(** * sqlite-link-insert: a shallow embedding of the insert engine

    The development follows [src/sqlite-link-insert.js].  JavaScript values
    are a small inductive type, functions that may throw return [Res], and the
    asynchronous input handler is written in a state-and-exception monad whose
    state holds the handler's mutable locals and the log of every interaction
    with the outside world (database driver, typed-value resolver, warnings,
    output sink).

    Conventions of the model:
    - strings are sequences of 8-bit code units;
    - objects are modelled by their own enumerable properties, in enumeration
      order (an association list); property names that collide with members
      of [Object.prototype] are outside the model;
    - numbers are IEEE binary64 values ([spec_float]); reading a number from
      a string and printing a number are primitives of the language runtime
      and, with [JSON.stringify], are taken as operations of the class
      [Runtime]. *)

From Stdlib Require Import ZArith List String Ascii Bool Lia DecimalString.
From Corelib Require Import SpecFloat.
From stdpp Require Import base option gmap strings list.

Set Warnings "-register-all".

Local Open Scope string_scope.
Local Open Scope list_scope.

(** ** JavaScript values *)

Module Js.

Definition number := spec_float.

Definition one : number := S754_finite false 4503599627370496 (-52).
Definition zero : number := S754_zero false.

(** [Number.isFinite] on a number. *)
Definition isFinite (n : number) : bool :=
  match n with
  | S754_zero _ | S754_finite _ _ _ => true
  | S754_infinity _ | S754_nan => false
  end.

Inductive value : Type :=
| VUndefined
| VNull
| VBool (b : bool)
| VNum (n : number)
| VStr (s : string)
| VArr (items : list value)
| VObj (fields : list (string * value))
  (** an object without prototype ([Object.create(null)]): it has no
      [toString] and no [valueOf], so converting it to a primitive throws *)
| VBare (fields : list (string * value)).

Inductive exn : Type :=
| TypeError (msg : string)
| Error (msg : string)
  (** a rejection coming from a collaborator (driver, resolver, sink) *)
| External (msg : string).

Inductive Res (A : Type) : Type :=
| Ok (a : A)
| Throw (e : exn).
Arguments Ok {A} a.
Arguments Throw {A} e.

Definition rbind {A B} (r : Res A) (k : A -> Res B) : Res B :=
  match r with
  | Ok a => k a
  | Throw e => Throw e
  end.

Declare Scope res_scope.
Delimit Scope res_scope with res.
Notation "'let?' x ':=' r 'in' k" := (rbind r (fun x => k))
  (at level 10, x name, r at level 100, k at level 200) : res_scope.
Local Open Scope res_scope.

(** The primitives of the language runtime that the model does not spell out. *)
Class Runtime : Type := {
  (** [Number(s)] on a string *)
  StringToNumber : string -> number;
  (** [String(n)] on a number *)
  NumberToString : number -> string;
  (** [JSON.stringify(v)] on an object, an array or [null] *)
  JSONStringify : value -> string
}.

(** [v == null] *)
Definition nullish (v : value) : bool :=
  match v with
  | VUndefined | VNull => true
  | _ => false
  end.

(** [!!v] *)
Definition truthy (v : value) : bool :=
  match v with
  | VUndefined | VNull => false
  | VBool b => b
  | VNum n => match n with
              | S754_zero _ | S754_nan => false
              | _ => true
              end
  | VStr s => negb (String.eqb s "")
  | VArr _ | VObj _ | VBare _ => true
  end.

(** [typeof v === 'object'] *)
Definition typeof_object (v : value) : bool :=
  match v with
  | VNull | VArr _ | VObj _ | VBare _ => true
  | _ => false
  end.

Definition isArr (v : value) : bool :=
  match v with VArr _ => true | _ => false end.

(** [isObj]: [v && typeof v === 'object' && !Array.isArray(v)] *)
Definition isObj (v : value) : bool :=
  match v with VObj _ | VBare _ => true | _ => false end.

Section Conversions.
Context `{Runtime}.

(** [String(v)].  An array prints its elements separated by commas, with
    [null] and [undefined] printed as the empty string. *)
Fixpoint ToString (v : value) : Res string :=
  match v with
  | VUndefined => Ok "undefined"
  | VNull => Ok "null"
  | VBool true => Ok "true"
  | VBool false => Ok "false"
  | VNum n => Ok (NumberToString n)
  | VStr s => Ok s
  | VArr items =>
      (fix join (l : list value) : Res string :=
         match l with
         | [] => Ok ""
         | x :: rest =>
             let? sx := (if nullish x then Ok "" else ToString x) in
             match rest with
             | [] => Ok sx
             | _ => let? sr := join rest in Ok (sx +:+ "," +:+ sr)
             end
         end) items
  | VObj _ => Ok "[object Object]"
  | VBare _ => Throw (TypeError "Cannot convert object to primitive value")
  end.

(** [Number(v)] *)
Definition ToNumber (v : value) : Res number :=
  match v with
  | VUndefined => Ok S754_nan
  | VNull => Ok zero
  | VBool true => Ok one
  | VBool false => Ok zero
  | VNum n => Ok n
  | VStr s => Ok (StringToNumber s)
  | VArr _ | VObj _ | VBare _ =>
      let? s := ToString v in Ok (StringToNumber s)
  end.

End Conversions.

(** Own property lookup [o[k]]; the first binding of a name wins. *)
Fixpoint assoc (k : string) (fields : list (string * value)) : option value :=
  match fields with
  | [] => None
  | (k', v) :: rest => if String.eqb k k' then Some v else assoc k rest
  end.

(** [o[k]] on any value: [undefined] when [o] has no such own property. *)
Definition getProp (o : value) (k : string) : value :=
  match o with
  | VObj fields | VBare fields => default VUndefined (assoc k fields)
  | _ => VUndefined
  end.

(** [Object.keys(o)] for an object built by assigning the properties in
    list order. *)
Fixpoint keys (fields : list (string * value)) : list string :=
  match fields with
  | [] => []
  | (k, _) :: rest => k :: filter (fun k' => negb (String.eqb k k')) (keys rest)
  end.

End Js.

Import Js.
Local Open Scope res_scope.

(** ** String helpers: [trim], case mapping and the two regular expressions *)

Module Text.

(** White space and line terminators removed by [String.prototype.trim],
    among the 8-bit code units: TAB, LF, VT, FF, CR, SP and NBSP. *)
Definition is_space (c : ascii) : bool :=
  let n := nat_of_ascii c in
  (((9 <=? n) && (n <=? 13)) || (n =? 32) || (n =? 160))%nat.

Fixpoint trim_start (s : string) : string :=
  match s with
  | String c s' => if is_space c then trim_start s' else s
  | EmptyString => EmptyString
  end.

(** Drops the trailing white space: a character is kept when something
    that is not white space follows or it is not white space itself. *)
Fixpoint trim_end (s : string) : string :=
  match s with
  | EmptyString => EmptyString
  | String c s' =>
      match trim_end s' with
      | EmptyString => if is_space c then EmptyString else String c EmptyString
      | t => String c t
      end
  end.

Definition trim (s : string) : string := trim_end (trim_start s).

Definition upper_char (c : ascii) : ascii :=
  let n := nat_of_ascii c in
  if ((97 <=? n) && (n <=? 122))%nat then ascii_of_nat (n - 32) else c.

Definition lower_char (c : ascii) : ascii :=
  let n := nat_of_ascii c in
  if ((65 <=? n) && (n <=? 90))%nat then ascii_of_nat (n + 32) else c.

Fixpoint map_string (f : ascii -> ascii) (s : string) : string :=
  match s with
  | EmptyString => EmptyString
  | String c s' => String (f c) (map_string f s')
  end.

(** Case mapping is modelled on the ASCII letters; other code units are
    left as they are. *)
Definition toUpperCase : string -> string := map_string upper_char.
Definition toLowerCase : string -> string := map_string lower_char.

_What the exercise asks:_
Reproduce verbatim the range of lines that opens the records and closes with the line containing "From Stdlib Require". Omit everything after it.

_Solution for this problem:_
(** * sqlite-link-insert: a shallow embedding of the insert engine

    The development follows [src/sqlite-link-insert.js].  JavaScript values
    are a small inductive type, functions that may throw return [Res], and the
    asynchronous input handler is written in a state-and-exception monad whose
    state holds the handler's mutable locals and the log of every interaction
    with the outside world (database driver, typed-value resolver, warnings,
    output sink).

    Conventions of the model:
    - strings are sequences of 8-bit code units;
    - objects are modelled by their own enumerable properties, in enumeration
      order (an association list); property names that collide with members
      of [Object.prototype] are outside the model;
    - numbers are IEEE binary64 values ([spec_float]); reading a number from
      a string and printing a number are primitives of the language runtime
      and, with [JSON.stringify], are taken as operations of the class
      [Runtime]. *)

From Stdlib Require Import ZArith List String Ascii Bool Lia DecimalString.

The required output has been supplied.